(** X2. Two submissions are sent before either request settles, both
    requests settle within the response contract, and the second settles
    first. Each settlement takes the first placeholder in document order
    out of the transcript and appends its caption at the end. So when the
    second request has settled, the placeholder that has gone is the one
    of the first submission (the one still there stands behind the second
    user entry), and the caption of the second request is the last entry;
    when the first request has settled too, no placeholder is left, the
    captions follow the two user entries in the order in which the
    requests settled, and the history stores the turns in that order. *)
Theorem overlapping_sends_settle_in_arrival_order
    (text1 text2 : jsstring) (r1 r2 : FetchResult ResponseData) (p : Page)
    (items : list HistoryItem) :
  trim text1 <> [] -> trim text2 <> [] ->
  querySelector_loading (dapp__chat p) = None ->
  chatHistory p !! currentChatType p = Some items ->
  let sent := run [Input text1; Send; Input text2; Send] (idle p) in
  let a1 := run [Settle 1 (contract r2)] sent in
  let a := run [Settle 0 (contract r1)] a1 in
  let t := currentChatType p in
  dapp__chat (page sent) = dapp__chat p ++
    [entry (trim text1) user;
     placeholder (loadingMsg t);
     entry (trim text2) user;
     placeholder (loadingMsg t)] /\
  dapp__chat (page a1) = dapp__chat p ++
    [entry (trim text1) user;
     entry (trim text2) user;
     placeholder (loadingMsg t);
     entry (caption t r2) ai] /\
  pending a = [] /\
  dapp__chat (page a) = dapp__chat p ++
    [entry (trim text1) user;
     entry (trim text2) user;
     entry (caption t r2) ai;
     entry (caption t r1) ai] /\
  chatHistory (page a) !! t =
    Some (items ++
          (Turn <$> (stored (trim text2) r2 ++ stored (trim text1) r1))).
Proof.
  intros H1 H2 Hl Hh. cbn zeta. rewrite !run_cons.
  change (step (Input text1) (idle p))
    with {| page := set_input_value text1 p; pending := [] |}.
  destruct (step_Send_some
              {| page := set_input_value text1 p; pending := [] |} H1)
    as (p1 & -> & Hct1 & Hh1 & Hch1 & _).
  cbn [page pending app input_value set_input_value currentChatType
       chatHistory dapp__chat] in *.
  change (step (Input text2) {| page := p1; pending := [trim text1] |})
    with {| page := set_input_value text2 p1; pending := [trim text1] |}.
  destruct (step_Send_some
              {| page := set_input_value text2 p1;
                 pending := [trim text1] |} H2)
    as (p2 & -> & Hct2 & Hh2 & Hch2 & _).
  cbn [page pending app input_value set_input_value currentChatType
       chatHistory dapp__chat] in *.
  cbn [run fold_left].
  rewrite (step_Settle 1 (contract r2) _ (trim text2)) by reflexivity.
  rewrite (step_Settle 0 (contract r1) _ (trim text1)) by reflexivity.
  cbn [page pending].
  rewrite Hct1 in Hct2. rewrite Hh1 in Hh2.
  destruct (sendMessage_resume_transcript (trim text2) r2 p2 items)
    as (Hch3 & Hct3 & Hh3); [by rewrite Hct2, Hh2|].
  set (p3 := exec (sendMessage_resume (trim text2) (contract r2)) p2) in *.
  destruct (sendMessage_resume_transcript (trim text1) r1 p3
              (items ++ (Turn <$> stored (trim text2) r2)))
    as (Hch4 & Hct4 & Hh4).
  { rewrite Hh3, Hct3. apply lookup_insert_eq. }
  assert (dapp__chat p3 = dapp__chat p ++
            [entry (trim text1) user; entry (trim text2) user;
             placeholder (loadingMsg (currentChatType p));
             entry (caption (currentChatType p) r2) ai]) as Hch3'.
  { rewrite Hch3, Hch2, Hch1, Hct2, Hct1.
    rewrite <- !app_assoc.
    rewrite (remove_loading_app (dapp__chat p)) by done.
    cbn [app remove_loading isLoading entry placeholder].
    by rewrite <- !app_assoc. }
  split; [|split; [exact Hch3'|split; [done|split]]].
  - rewrite Hch2, Hch1, Hct1. by rewrite <- !app_assoc.
  - rewrite Hch4, Hch3', Hct3, Hct2.
    rewrite (remove_loading_app (dapp__chat p)) by done.
    cbn [app remove_loading isLoading entry placeholder].
    by rewrite <- !app_assoc.
  - rewrite Hh4, Hct3, Hct2. rewrite lookup_insert_eq.
    by rewrite fmap_app, <- app_assoc.
Qed.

Task to carry out: Write out every record, exactly as written.

Answer for this exercise:
(** X2. Two submissions are sent before either request settles, both
    requests settle within the response contract, and the second settles
    first. Each settlement takes the first placeholder in document order
    out of the transcript and appends its caption at the end. So when the
    second request has settled, the placeholder that has gone is the one
    of the first submission (the one still there stands behind the second
    user entry), and the caption of the second request is the last entry;
    when the first request has settled too, no placeholder is left, the
    captions follow the two user entries in the order in which the
    requests settled, and the history stores the turns in that order. *)
Theorem overlapping_sends_settle_in_arrival_order
    (text1 text2 : jsstring) (r1 r2 : FetchResult ResponseData) (p : Page)
    (items : list HistoryItem) :
  trim text1 <> [] -> trim text2 <> [] ->
  querySelector_loading (dapp__chat p) = None ->
  chatHistory p !! currentChatType p = Some items ->
  let sent := run [Input text1; Send; Input text2; Send] (idle p) in
  let a1 := run [Settle 1 (contract r2)] sent in
  let a := run [Settle 0 (contract r1)] a1 in
  let t := currentChatType p in
  dapp__chat (page sent) = dapp__chat p ++
    [entry (trim text1) user;
     placeholder (loadingMsg t);
     entry (trim text2) user;
     placeholder (loadingMsg t)] /\
  dapp__chat (page a1) = dapp__chat p ++
    [entry (trim text1) user;
     entry (trim text2) user;
     placeholder (loadingMsg t);
     entry (caption t r2) ai] /\
  pending a = [] /\
  dapp__chat (page a) = dapp__chat p ++
    [entry (trim text1) user;
     entry (trim text2) user;
     entry (caption t r2) ai;
     entry (caption t r1) ai] /\
  chatHistory (page a) !! t =
    Some (items ++
          (Turn <$> (stored (trim text2) r2 ++ stored (trim text1) r1))).
Proof.
  intros H1 H2 Hl Hh. cbn zeta. rewrite !run_cons.
  change (step (Input text1) (idle p))
    with {| page := set_input_value text1 p; pending := [] |}.
  destruct (step_Send_some
              {| page := set_input_value text1 p; pending := [] |} H1)
    as (p1 & -> & Hct1 & Hh1 & Hch1 & _).
  cbn [page pending app input_value set_input_value currentChatType
       chatHistory dapp__chat] in *.
  change (step (Input text2) {| page := p1; pending := [trim text1] |})
    with {| page := set_input_value text2 p1; pending := [trim text1] |}.
  destruct (step_Send_some
              {| page := set_input_value text2 p1;
                 pending := [trim text1] |} H2)
    as (p2 & -> & Hct2 & Hh2 & Hch2 & _).
  cbn [page pending app input_value set_input_value currentChatType
       chatHistory dapp__chat] in *.
  cbn [run fold_left].
  rewrite (step_Settle 1 (contract r2) _ (trim text2)) by reflexivity.
  rewrite (step_Settle 0 (contract r1) _ (trim text1)) by reflexivity.
  cbn [page pending].
  rewrite Hct1 in Hct2. rewrite Hh1 in Hh2.
  destruct (sendMessage_resume_transcript (trim text2) r2 p2 items)
    as (Hch3 & Hct3 & Hh3); [by rewrite Hct2, Hh2|].
  set (p3 := exec (sendMessage_resume (trim text2) (contract r2)) p2) in *.
  destruct (sendMessage_resume_transcript (trim text1) r1 p3
              (items ++ (Turn <$> stored (trim text2) r2)))
    as (Hch4 & Hct4 & Hh4).
  { rewrite Hh3, Hct3. apply lookup_insert_eq. }
  assert (dapp__chat p3 = dapp__chat p ++
            [entry (trim text1) user; entry (trim text2) user;
             placeholder (loadingMsg (currentChatType p));
             entry (caption (currentChatType p) r2) ai]) as Hch3'.
  { rewrite Hch3, Hch2, Hch1, Hct2, Hct1.
    rewrite <- !app_assoc.
    rewrite (remove_loading_app (dapp__chat p)) by done.
    cbn [app remove_loading isLoading entry placeholder].
    by rewrite <- !app_assoc. }
  split; [|split; [exact Hch3'|split; [done|split]]].
  - rewrite Hch2, Hch1, Hct1. by rewrite <- !app_assoc.
  - rewrite Hch4, Hch3', Hct3, Hct2.
    rewrite (remove_loading_app (dapp__chat p)) by done.
    cbn [app remove_loading isLoading entry placeholder].
    by rewrite <- !app_assoc.
  - rewrite Hh4, Hct3, Hct2. rewrite lookup_insert_eq.
    by rewrite fmap_app, <- app_assoc.
Qed.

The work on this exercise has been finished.